Не без жестокой внутренней борьбы, однако же, пришла она к этому отчаянному решению. В ее жилах текла благородная кровь, и всякий раз, как она думала об этой измене своему народу, на лице ее выступала краска позора. Ей ли, дочери Иуды, вводить врага в святой город? Ей ли, дочери Элеазара Бен-Манагема, отважнейшего воина еврейских войск, храбрейшего защитника городских стен, делаться изменницей, выдающей Иерусалим под чужеземное иго? Она смотрела на сидящего рядом с ней отца, удрученного мрачными мыслями, и силы изменяли ей, когда она думала о его мучительном позоре, если бы он, оставшись в живых, узнал истину, и о том, что, вероятно, этого не случится и он из-за нее доблестно погибнет, отчаянно сопротивляясь неожиданному нападению.
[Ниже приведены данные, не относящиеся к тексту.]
#[export] Instance MintInfo_shape : Shape MintInfo_type.
Proof. unfold MintInfo_type. apply _. Qed.
#[export] Instance MintInfo_copies :
  Copies MintInfo_type MintInfo_DeepCopyInto.
Proof. unfold MintInfo_type, MintInfo_DeepCopyInto. solve_struct. Qed.

(** [cashumint_types.go: SQLiteConfig] *)
Definition SQLiteConfig_type : heap -> val -> Prop :=
  StructOf
    [("DataDir", Plain)].

(** [zz_generated.deepcopy.go: SQLiteConfig.DeepCopyInto] *)
Definition SQLiteConfig_DeepCopyInto : copier :=
  copy_struct
    [].

(** [zz_generated.deepcopy.go: SQLiteConfig.DeepCopy] *)
Definition SQLiteConfig_DeepCopy : option loc -> H (option loc) :=
  deep_copy SQLiteConfig_DeepCopyInto.

#[export] Instance SQLiteConfig_plain : PlainType SQLiteConfig_type.
Proof. unfold SQLiteConfig_type. apply _. Qed.
#[export] Instance SQLiteConfig_shape : Shape SQLiteConfig_type.
Proof. unfold SQLiteConfig_type. apply _. Qed.
#[export] Instance SQLiteConfig_copies :
  Copies SQLiteConfig_type SQLiteConfig_DeepCopyInto.
Proof. unfold SQLiteConfig_type, SQLiteConfig_DeepCopyInto. solve_struct. Qed.

(** [cashumint_types.go: DatabaseConfig] *)
Definition DatabaseConfig_type : heap -> val -> Prop :=
  StructOf
    [("Engine", Plain); ("Postgres", PointerTo PostgresConfig_type); ("SQLite", PointerTo SQLiteConfig_type)].
(* ===== verification/Manager.v ===== *)
(** * The manager binary: [cmd/main.go]

    Flag parsing, as Go's [flag] package does it, and the start-up sequence: the
    manager's options, the controller, the webhooks, the health checks, the
    start, each of which may fail and ends the process.  The flags of other
    packages, the environment and the outcome of each library call are
    arguments. *)

From S2P Require Import Prelude Kube Types Platform.

(** ** The command line *)

(** [main.go: ServerConfig] *)
Record ServerConfig := mkServerConfig {
  sv_MetricsAddr : string;
  sv_ProbeAddr : string;
  sv_LeaderElection : bool;
  sv_SecureMetrics : bool;
  sv_EnableHTTP2 : bool;
  sv_WebhookCertPath : string;
  sv_WebhookCertName : string;
  sv_WebhookCertKey : string;
  sv_MetricsCertPath : string;
  sv_MetricsCertName : string;
  sv_MetricsCertKey : string
}.
#[export] Instance eta_ServerConfig : Settable ServerConfig := fun r =>
  mkServerConfig r.(sv_MetricsAddr) r.(sv_ProbeAddr) r.(sv_LeaderElection) r.(sv_SecureMetrics) r.(sv_EnableHTTP2)
    r.(sv_WebhookCertPath) r.(sv_WebhookCertName) r.(sv_WebhookCertKey)
    r.(sv_MetricsCertPath) r.(sv_MetricsCertName) r.(sv_MetricsCertKey).

(** A variable of the command line: how a value is written to it. *)
Inductive FlagValue : Type :=
  | StringVar (set : string -> ServerConfig -> ServerConfig)
  | BoolVar (set : bool -> ServerConfig -> ServerConfig).

(** The defaults the flags are declared with. [main.go: parseFlags 79-102] *)
Definition flagDefaults : ServerConfig :=
  mkServerConfig "0" ":8081" false true false "" "tls.crt" "tls.key" "" "tls.crt" "tls.key".

(** [main.go: parseFlags 79-102] *)
Definition serverFlags : list (string * FlagValue) :=
  [("metrics-bind-address", StringVar (fun v c => c <| sv_MetricsAddr := v |>));
   ("health-probe-bind-address", StringVar (fun v c => c <| sv_ProbeAddr := v |>));
   ("leader-elect", BoolVar (fun v c => c <| sv_LeaderElection := v |>));
   ("metrics-secure", BoolVar (fun v c => c <| sv_SecureMetrics := v |>));
   ("webhook-cert-path", StringVar (fun v c => c <| sv_WebhookCertPath := v |>));
   ("webhook-cert-name", StringVar (fun v c => c <| sv_WebhookCertName := v |>));
   ("webhook-cert-key", StringVar (fun v c => c <| sv_WebhookCertKey := v |>));
   ("metrics-cert-path", StringVar (fun v c => c <| sv_MetricsCertPath := v |>));
   ("metrics-cert-name", StringVar (fun v c => c <| sv_MetricsCertName := v |>));
   ("metrics-cert-key", StringVar (fun v c => c <| sv_MetricsCertKey := v |>));
   ("enable-http2", BoolVar (fun v c => c <| sv_EnableHTTP2 := v |>))].

(** The flags other packages declare on the same command line: whether there is
    one of that name, whether it is boolean, and whether it takes a value. *)
Class OtherFlags := {
  otherFlag : string -> option bool;
  otherAccepts : string -> string -> bool
}.
(** * IAM user lifecycle scripts: compliance audit and provisioning

    A shallow embedding of [scripts/python/compliance_audit.py] and
    [scripts/python/iam_provisioner.py], followed by the properties of the
    report aggregator, the rule evaluator, request validation, password
    generation, group assignment, the retry wrapper and the provisioning
    orchestrator.

    Conventions of the embedding:
    - a Python [str] is a [string] holding its UTF-8 encoding, so that
      [len] counts code points and not bytes; a Python [int] is a [Z] or,
      for lengths and counters, a [nat]; a Python [float] is a primitive
      [float] (IEEE 754 binary64, as in CPython);
    - an aware [datetime] is the number of microseconds since the epoch, and
      the wall clock is a sequence of readings: the k-th call of
      [datetime.now] returns the k-th reading;
    - a dict with optional keys is a record with [option] fields;
    - the logger is observability only and is left out of the state. *)

From Stdlib Require Import ZArith List String Ascii Bool Lia.
From Stdlib Require Import Floats Uint63 QArith DecimalString.
Import ListNotations.
Close Scope Q_scope.
Open Scope Z_scope.
Open Scope string_scope.

(** ** Python built-ins used by both scripts *)

Module Py.

(** [str(n)] for an [int]. *)
Definition str_of_Z (z : Z) : string := NilZero.string_of_int (Z.to_int z).

Definition str_of_nat (n : nat) : string := str_of_Z (Z.of_nat n).

(** Truth value of a [str]: the empty string is falsy. *)
Definition truthy (s : string) : bool :=
  match s with
  | EmptyString => false
  | String _ _ => true
  end.

(** A byte of the form 10xxxxxx continues a code point begun earlier. *)
Definition is_continuation (c : ascii) : bool :=
  match c with
  | Ascii _ _ _ _ _ _ b6 b7 => b7 && negb b6
  end.

(** [len(s)] for a [str]: the number of code points, that is, of bytes
    that begin one. *)
Fixpoint len (s : string) : nat :=
  match s with
  | EmptyString => 0
  | String c rest => (if is_continuation c then 0 else 1) + len rest
  end.

(** [all(xs)] for a list of truth values. *)
Definition all (xs : list bool) : bool := forallb (fun b => b) xs.

(** [needle in hay] for two strings: substring search. *)
Fixpoint str_in (needle hay : string) : bool :=
  prefix needle hay
  || match hay with
     | EmptyString => false
     | String _ rest => str_in needle rest
     end.
(** C6.  Every call of [showWindow_] returns normally with the window in
    front and key and the application active, and has asked the web view to
    evaluate the focus script: the calls made are, in order,
    [makeKeyAndOrderFront], [activateIgnoringOtherApps] and
    [evaluateJavaScript] of the focus script.  In every state the delegate
    can reach, a finished navigation adds to the run loop one timer of 0.1
    second that does not repeat, with selector [_focusPromptTimerFired:];
    and whenever such a timer fires it leaves the run loop and the web view
    is asked once more to evaluate the focus script. *)
Theorem show_focuses_prompt (s : state) :
  (forall sender t,
     exists s',
       AppDelegate.showWindow_ sender t s = Returned tt s' /\
       isOnScreen (window s') = true /\
       isKeyWindow (window s') = true /\
       isActive (NSApp s') = true /\
       shown s' = true /\
       calls s' = (calls s ++ [makeKeyAndOrderFront; activateIgnoringOtherApps true;
                               evaluateJavaScript (js_focus t)])%list) /\
  (forall created a,
     RunLoop.reachable created s ->
     timers (RunLoop.step RunLoop.NavigationFinished a s)
     = (timers s ++ [focus_timer])%list) /\
  (forall i a,
     nth_error (timers s) i = Some focus_timer ->
     let s' := RunLoop.step (RunLoop.TimerFired i) a s in
     timers s' = RunLoop.remove_nth i (timers s) /\
     calls s' = (calls s ++ [evaluateJavaScript (js_focus (RunLoop.now a))])%list).
Proof.
  split; [|split].
  - intros sender t. eexists. split; [reflexivity|].
    cbn. rewrite <- !app_assoc. repeat split; reflexivity.
  - intros created a R. apply reachable_launched in R.
    destruct R as (_ & _ & _ & _ & _ & _ & N & _).
    unfold RunLoop.step. cbn [RunLoop.dispatch]. run_handler.
    rewrite N. reflexivity.
  - intros i a E. cbv zeta.
    assert (F : RunLoop.step (RunLoop.TimerFired i) a s
                = final (AppDelegate._focusPromptTimerFired_ (RunLoop.now a)
                           (with_timers (RunLoop.remove_nth i) s))).
    { unfold RunLoop.step, RunLoop.dispatch, RunLoop.fire.
      unfold bind at 1, gets. now rewrite E. }
    rewrite F. split; reflexivity.
Qed.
Затем она думала об Эске, привязанном к столбу, о криках народа, о жестоких, насмешливых лицах и голых руках, готовых бросить камни. После этого представления в ней уже не было ни сомнений, ни колебаний, — было только одно упорное, непреодолимое решение, обличавшее ее происхождение.
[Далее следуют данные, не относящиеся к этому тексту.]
(** * Session storage adapter, request signing and the afterAuth hook

    A shallow embedding of

    - [CustomSessionStorage] (src/auth/session/storage/custom.ts),
    - the signing helpers [createTestHmac], [validWebhookHeaders] and
      [queryArgs] of the test helpers,
    - [triggerAfterAuthHook],

    together with the part of the JavaScript runtime these functions lean
    on: truthiness, [instanceof], [in], object spread, [typeof],
    [URLSearchParams] serialisation and Node's [crypto.createHmac]. *)

From Stdlib Require Import ZArith String Ascii List Lia.
From Stdlib Require Import Floats.SpecFloat.
From Stdlib Require Import Sorting.Sorted Sorting.Permutation.
From Stdlib Require OrderedTypeEx.
From stdpp Require Import gmap strings.

Set Warnings "-register-all".
Local Open Scope Z_scope.

(** ** Bytes

    A JavaScript string is kept as the sequence of its UTF-8 bytes (a Rocq
    [string]), which is what [update(body, 'utf8')] and the URL serialiser
    work on. *)

Definition byte_of_ascii (c : ascii) : Z := Z.of_N (N_of_ascii c).
Definition ascii_of_byte (b : Z) : ascii := ascii_of_N (Z.to_N (b mod 256)).

Definition bytes_of_string (s : string) : list Z :=
  map byte_of_ascii (list_ascii_of_string s).
Definition string_of_bytes (bs : list Z) : string :=
  string_of_list_ascii (map ascii_of_byte bs).

(** ** SHA-256 (FIPS 180-4) on 32-bit words held in [Z] *)

Module SHA256.

Definition wrap32 (x : Z) : Z := x mod 2 ^ 32.
Definition add32 (x y : Z) : Z := wrap32 (x + y).
Definition rotr (n x : Z) : Z :=
  Z.lor (Z.shiftr x n) (wrap32 (Z.shiftl x (32 - n))).
Definition not32 (x : Z) : Z := Z.lxor x (2 ^ 32 - 1).

Definition Ch (x y z : Z) : Z := Z.lxor (Z.land x y) (Z.land (not32 x) z).
Definition Maj (x y z : Z) : Z :=
  Z.lxor (Z.lxor (Z.land x y) (Z.land x z)) (Z.land y z).
Definition bsig0 (x : Z) : Z := Z.lxor (Z.lxor (rotr 2 x) (rotr 13 x)) (rotr 22 x).
Definition bsig1 (x : Z) : Z := Z.lxor (Z.lxor (rotr 6 x) (rotr 11 x)) (rotr 25 x).
Definition ssig0 (x : Z) : Z := Z.lxor (Z.lxor (rotr 7 x) (rotr 18 x)) (Z.shiftr x 3).
Definition ssig1 (x : Z) : Z := Z.lxor (Z.lxor (rotr 17 x) (rotr 19 x)) (Z.shiftr x 10).

(** The constants are the leading 32 fractional bits of the square roots
    (initial hash) and cube roots (round constants) of the first primes. *)

Definition is_prime (n : Z) : bool :=
  forallb (fun d => negb (n mod d =? 0)) (map Z.of_nat (seq 2 (Z.to_nat n - 2))).

Definition first_primes (count : nat) : list Z :=
  firstn count (filter is_prime (map Z.of_nat (seq 2 400))).

(** Largest [r] below [2 ^ bits] with [r ^ 3 <= n], one bit at a time. *)
Fixpoint icbrt (bits : nat) (n acc : Z) : Z :=
  match bits with
  | O => acc
  | S b =>
      let cand := acc + 2 ^ Z.of_nat b in
      icbrt b n (if cand * cand * cand <=? n then cand else acc)
  end.

Definition H_init : list Z :=
  Eval vm_compute in
    map (fun p => wrap32 (Z.sqrt (p * 2 ^ 64))) (first_primes 8).

Definition K : list Z :=
  Eval vm_compute in
    map (fun p => wrap32 (icbrt 40 (p * 2 ^ 96) 0)) (first_primes 64).

(** Padding: a [0x80] byte, zeros up to 56 mod 64, then the bit length as a
    64-bit big-endian integer. *)

Fixpoint be_bytes (n : nat) (x : Z) : list Z :=
  match n with
  | O => []
  | S m => (Z.shiftr x (8 * Z.of_nat m)) mod 256 :: be_bytes m x
  end.

Definition pad (msg : list Z) : list Z :=
  let len := Z.of_nat (length msg) in
  let zeros := Z.to_nat ((55 - len) mod 64) in
  msg ++ 128 :: repeat 0 zeros ++ be_bytes 8 (8 * len).

Fixpoint be_words (fuel : nat) (bs : list Z) : list Z :=
  match fuel, bs with
  | S f, b0 :: b1 :: b2 :: b3 :: rest =>
      (b0 * 16777216 + b1 * 65536 + b2 * 256 + b3) :: be_words f rest
  | _, _ => []
  end.

Definition words_of_bytes (bs : list Z) : list Z := be_words (length bs) bs.

Fixpoint chunks16 (fuel : nat) (ws : list Z) : list (list Z) :=
  match fuel, ws with
  | S f, _ :: _ => firstn 16 ws :: chunks16 f (skipn 16 ws)
  | _, _ => []
  end.

(** Message schedule, most recent word first: with [W(t-1)] at the head,
    [W(t-2)], [W(t-7)], [W(t-15)] and [W(t-16)] sit at offsets 1, 6, 14, 15. *)
Fixpoint extend (n : nat) (rw : list Z) : list Z :=
  match n with
  | O => rw
  | S m =>
      let w := add32 (add32 (ssig1 (nth 1 rw 0)) (nth 6 rw 0))
                     (add32 (ssig0 (nth 14 rw 0)) (nth 15 rw 0)) in
      extend m (w :: rw)
  end.

Definition schedule (block : list Z) : list Z := rev (extend 48 (rev block)).

Record state := State { sa : Z; sb : Z; sc : Z; sd : Z; se : Z; sf : Z; sg : Z; sh : Z }.

Definition round (s : state) (kw : Z * Z) : state :=
  let '(k, w) := kw in
  let t1 := add32 (add32 (add32 (sh s) (bsig1 (se s))) (add32 (Ch (se s) (sf s) (sg s)) k)) w in
  let t2 := add32 (bsig0 (sa s)) (Maj (sa s) (sb s) (sc s)) in
  State (add32 t1 t2) (sa s) (sb s) (sc s) (add32 (sd s) t1) (se s) (sf s) (sg s).

Definition state_of_list (h : list Z) : state :=
  State (nth 0 h 0) (nth 1 h 0) (nth 2 h 0) (nth 3 h 0)
        (nth 4 h 0) (nth 5 h 0) (nth 6 h 0) (nth 7 h 0).

Definition list_of_state (s : state) : list Z :=
  [sa s; sb s; sc s; sd s; se s; sf s; sg s; sh s].

Definition compress (h : list Z) (block : list Z) : list Z :=
  let s := fold_left round (combine K (schedule block)) (state_of_list h) in
  map (fun p => add32 (fst p) (snd p)) (combine h (list_of_state s)).

Definition digest (msg : list Z) : list Z :=
  let ws := words_of_bytes (pad msg) in
  let h := fold_left compress (chunks16 (length ws) ws) H_init in
  flat_map (be_bytes 4) h.

End SHA256.

(** ** HMAC (RFC 2104) over SHA-256, block size 64 *)

Definition hmac_sha256 (key msg : list Z) : list Z :=
  let k0 := if (64 <? Z.of_nat (length key)) then SHA256.digest key else key in
  let k := k0 ++ repeat 0 (64 - length k0)%nat in
  let ipad := map (fun b => Z.lxor b 54) k in
  let opad := map (fun b => Z.lxor b 92) k in
  SHA256.digest (opad ++ SHA256.digest (ipad ++ msg)).

(** ** Binary-to-text encodings of [digest(...)] *)

Definition hex_digit (n : Z) : ascii :=
  ascii_of_byte (if n <? 10 then 48 + n else 87 + n).

Fixpoint hex_encode (bs : list Z) : string :=
  match bs with
  | [] => EmptyString
  | b :: rest =>
      String (hex_digit (b / 16)) (String (hex_digit (b mod 16)) (hex_encode rest))
  end.

Definition base64_digit (n : Z) : ascii :=
  ascii_of_byte
    (if n <? 26 then 65 + n
     else if n <? 52 then 71 + n
     else if n <? 62 then n - 4
     else if n =? 62 then 43 else 47).

Fixpoint base64_encode (bs : list Z) : string :=
  match bs with
  | [] => EmptyString
  | [b0] =>
      String (base64_digit (b0 / 4))
        (String (base64_digit (b0 mod 4 * 16)) "==")
  | [b0; b1] =>
      String (base64_digit (b0 / 4))
        (String (base64_digit (b0 mod 4 * 16 + b1 / 16))
           (String (base64_digit (b1 mod 16 * 4)) "="))
  | b0 :: b1 :: b2 :: rest =>
      String (base64_digit (b0 / 4))
        (String (base64_digit (b0 mod 4 * 16 + b1 / 16))
           (String (base64_digit (b1 mod 16 * 4 + b2 / 64))
              (String (base64_digit (b2 mod 64)) (base64_encode rest))))
  end.

(** ** JavaScript values

    Objects are described by what this code can observe of them: the class
    they are an instance of ([instanceof], [constructor.name]), the data
    properties they inherit from the prototype of that class, and their own
    enumerable data properties, used as a map from keys to values.  Every
    object inherits from [Object.prototype]; objects without a prototype
    and accessor properties are not part of this model. *)

Inductive js_class :=
| ClsObject                  (* a plain record: object literal, parsed JSON *)
| ClsSession                 (* instance of the Session class *)
| ClsOther (name : string) (inherited : gmap string value)
                             (* instance of any other class, with the data
                                properties found on its prototype chain *)
with value :=
| VUndefined
| VNull
| VBool (b : bool)
| VNumber (x : spec_float)
| VString (s : string)
| VDate (time : option Z)    (* time value in ms; [None] is an Invalid Date *)
| VArray (elems : list value)
| VObject (cls : js_class) (props : gmap string value).

(** [ToBoolean]: the falsy values are undefined, null, false, +0, -0, NaN
    and the empty string. *)
Definition truthy (v : value) : bool :=
  match v with
  | VUndefined | VNull => false
  | VBool b => b
  | VNumber (S754_zero _) | VNumber S754_nan => false
  | VNumber _ => true
  | VString s => negb (String.eqb s "")
  | VDate _ | VArray _ | VObject _ _ => true
  end.

Definition typeof (v : value) : string :=
  match v with
  | VUndefined => "undefined"
  | VNull => "object"
  | VBool _ => "boolean"
  | VNumber _ => "number"
  | VString _ => "string"
  | VDate _ | VArray _ | VObject _ _ => "object"
  end.

Definition instanceof_Session (v : value) : bool :=
  match v with
  | VObject ClsSession _ => true
  | _ => false
  end.

Definition instanceof_Object (v : value) : bool :=
  match v with
  | VDate _ | VArray _ | VObject _ _ => true
  | _ => false
  end.

Definition instanceof_Array (v : value) : bool :=
  match v with
  | VArray _ => true
  | _ => false
  end.

(** The data properties an instance finds on its prototype chain. *)
Definition inherited_props (c : js_class) : gmap string value :=
  match c with
  | ClsOther _ inherited => inherited
  | ClsObject | ClsSession => ∅
  end.

(** The property [key] of [v], own first, then inherited, for a name that
    is not an array index or a method of a built-in prototype. *)
Definition lookup_property (v : value) (key : string) : option value :=
  match v with
  | VObject c props =>
      match props !! key with
      | Some x => Some x
      | None => inherited_props c !! key
      end
  | _ => None
  end.

(** [key in v] *)
Definition has_property (key : string) (v : value) : bool :=
  bool_decide (is_Some (lookup_property v key)).

(** [v.key]; a missing property reads as undefined. *)
Definition get_property (v : value) (key : string) : value :=
  default VUndefined (lookup_property v key).

Definition class_name (c : js_class) : string :=
  match c with
  | ClsObject => "Object"
  | ClsSession => "Session"
  | ClsOther name _ => name
  end.

(** [{...a, ...b}]: a plain record with the own properties of [a] overlaid
    by those of [b]. *)
Definition own_props (v : value) : gmap string value :=
  match v with
  | VObject _ props => props
  | _ => ∅
  end.

Definition spread (a b : value) : value :=
  VObject ClsObject (own_props b ∪ own_props a).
Когда солнце зашло, Элеазар, казалось, вышел из того уныния, какое угнетало его целый день. Теперь суббота кончилась, и ему можно было предаться душой и телом необходимой работе. Он велел Мариамне зажечь ему светильник и принести известные части лат, сослужившие ему хорошую службу и нуждавшиеся в поправке. Это было занятие, которое всякий еврейский солдат выполнял с гордостью и умением. Люди наиболее высокого положения с сожалением отдавали эту починку в чужие руки, и Элеазар принялся за дело с удовольствием, какого давно уже не выказывал. Когда он заделывал дыры одну за другой с надлежащим терпением и умением, каждый удар его молотка, казалось, отдавался в голове его дочери. Она видела, что ей необходимо быть пленницей, а время бежало с такой ужасной быстротой! Наконец, когда ночь уже наступила, мощное тело Элеазара начало поддаваться влиянию голода, возбуждения, усталости и жажды покоя. Раза два или три он склонил голову над доспехами, затем с новой силой взялся за дело и, наконец, снова опустил голову. Она упала на его грудь, молоток выскользнул из ослабевших пальцев, и старик заснул.